Sashimi, once an exclusively Japanese delicacy, has become popular globally, wherever rich consumers abound. The species of tuna commonly found at the sushi bar are bluefin, yellowfin, bigeye and albacore, although, in Japan, also skipjack is now used. The prices of top-quality sea-caught tuna have reached extravagant levels, with some bluefin giants, which fetched prices of 2,000US$/kg and over, sold for sums sufficient to pay for several Jaguar cars. On the other hand, in general, the price of skipjack and yellowfin used in the canning industry remains low enough. Thus, the management of these and some other ‘normally’ priced tuna should be regarded separately from those of the extravagantly priced and, thus, overfished ones.
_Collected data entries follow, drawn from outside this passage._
Lemma dropReverseEdges_others newImports pkgPath oldImports rd (k x : string) :
  x ≠ pkgPath →
  x ∈ slicesAt (dropReverseEdges newImports pkgPath oldImports rd) k
  ↔ x ∈ slicesAt rd k.
Proof.
  intros Hne. unfold dropReverseEdges. revert rd.
  induction oldImports as [|imp rest IH]; intros rd; simpl; [done|].
  rewrite IH. destruct (contains newImports imp); [done|].
  destruct (decide (k = imp)) as [->|Hk].
  - rewrite removeReverseDep_at. by apply removeString_other.
  - by rewrite (slicesAt_lookup rd) by by apply removeReverseDep_other.
Qed.

Lemma dropReverseEdges_keeps_out newImports pkgPath oldImports rd (k : string) :
  NoDup (slicesAt rd k) →
  NoDup (slicesAt (dropReverseEdges newImports pkgPath oldImports rd) k)
  ∧ (pkgPath ∉ slicesAt rd k ∨ (k ∈ oldImports ∧ k ∉ newImports) →
     pkgPath ∉ slicesAt (dropReverseEdges newImports pkgPath oldImports rd) k).
Proof.
  unfold dropReverseEdges. revert rd.
  induction oldImports as [|imp rest IH]; intros rd Hnd; simpl.
  - split; [done|]. intros [H|[H _]]; [done|]. inversion H.
  - destruct (contains newImports imp) eqn:Hc.
    + destruct (IH rd Hnd) as [IH1 IH2]. split; [done|].
      intros [H|[H Hnew]]; [by apply IH2; left|].
      apply IH2. right. split; [|done].
      apply elem_of_cons in H as [->|H]; [|done].
      apply contains_elem_of in Hc. done.
    + destruct (decide (k = imp)) as [->|Hk].
      * pose proof (removeString_NoDup _ pkgPath Hnd) as [Hnd' Hout].
        rewrite <- removeReverseDep_at in Hnd', Hout.
        destruct (IH _ Hnd') as [IH1 IH2]. split; [done|].
        intros _. apply IH2. by left.
      * assert (slicesAt (removeReverseDep rd imp pkgPath) k = slicesAt rd k)
          as Hsame by by apply slicesAt_lookup, removeReverseDep_other.
        destruct (IH (removeReverseDep rd imp pkgPath)) as [IH1 IH2];
          [by rewrite Hsame|].
        split; [done|]. rewrite Hsame in IH2.
        intros [H|[H Hnew]]; [by apply IH2; left|].
        apply IH2. right. split; [|done].
        apply elem_of_cons in H as [->|H]; done.
Qed.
The Food and Agriculture Organization of the U.N. (FAO) has recently published an appraisal of the state and performance of the world fisheries of tuna and tuna-like species in the 2010. Edited by Fabio Carocci and Jacek Majkowski, it can be downloaded here.
According to FAO, the main tuna stocks are currently more or less fully exploited, some are overexploited and very few are under-exploited, so that maintaining tuna stocks at sustainable levels requires improving and strengthening their management. This would, in turn, need international cooperation and, at the national level, better fishery monitoring and management. To developing countries FAO proposes innovative monitoring systems and capacity development for fisheries research and management.
On regional scales, tuna fishing countries are collaborating in the management of tuna fisheries and capture-based farming. Tuna fisheries management is executed within the frameworks of five tuna Regional Fisheries Management Organizations (t-RFMOs). Since 2008, FAO has been providing and/or facilitating technical input to the global joint meetings of t-RFMOs, taking place every second year. Many of the problems involved are common across different, however distant, regions. Hence, the need for global approach and cooperation, including, research and data collection, as well as processing, storage, distribution and marketing, and any related development.
One outcome of such cooperation is the UN Fish Stocks agreement. The Agreement and the Code of Conduct for Responsible Fisheries set new standards for tuna fisheries management, technology, research and data requirements. To maintain global multidisciplinary co-operation and information exchange, every two years FAO organises a joint meeting of all RFMOs (including the tuna ones) with the FAO Committee on Fisheries (COFI).
Over the years, FAO has formulated and implemented various global, regional and national projects and facilitated, often externally funded, meetings in support of the management of tuna fisheries and capture-based aquaculture. On the global scale, they have included:
- Projects on ‘Cooperative Research on Interactions of Tuna Fisheries Interactions’ and ‘Management of Tuna Fishing Capacity: Conservation and Socio-economics’
- The Expert Consultation on ‘Implications of the Precautionary Approach for Tuna Biological and Technological Research’
An FAO led five-year programme on ‘Global Sustainable Fisheries Management and Biodiversity in Areas Beyond National Jurisdiction (ABNJ)’ is developing, in consultation with fishing countries, the t-RFMOs, inter-governmental organisations, NGOs, and the tuna fishing industry, a project to improve sustainable management of tuna fisheries and promote biodiversity conservation.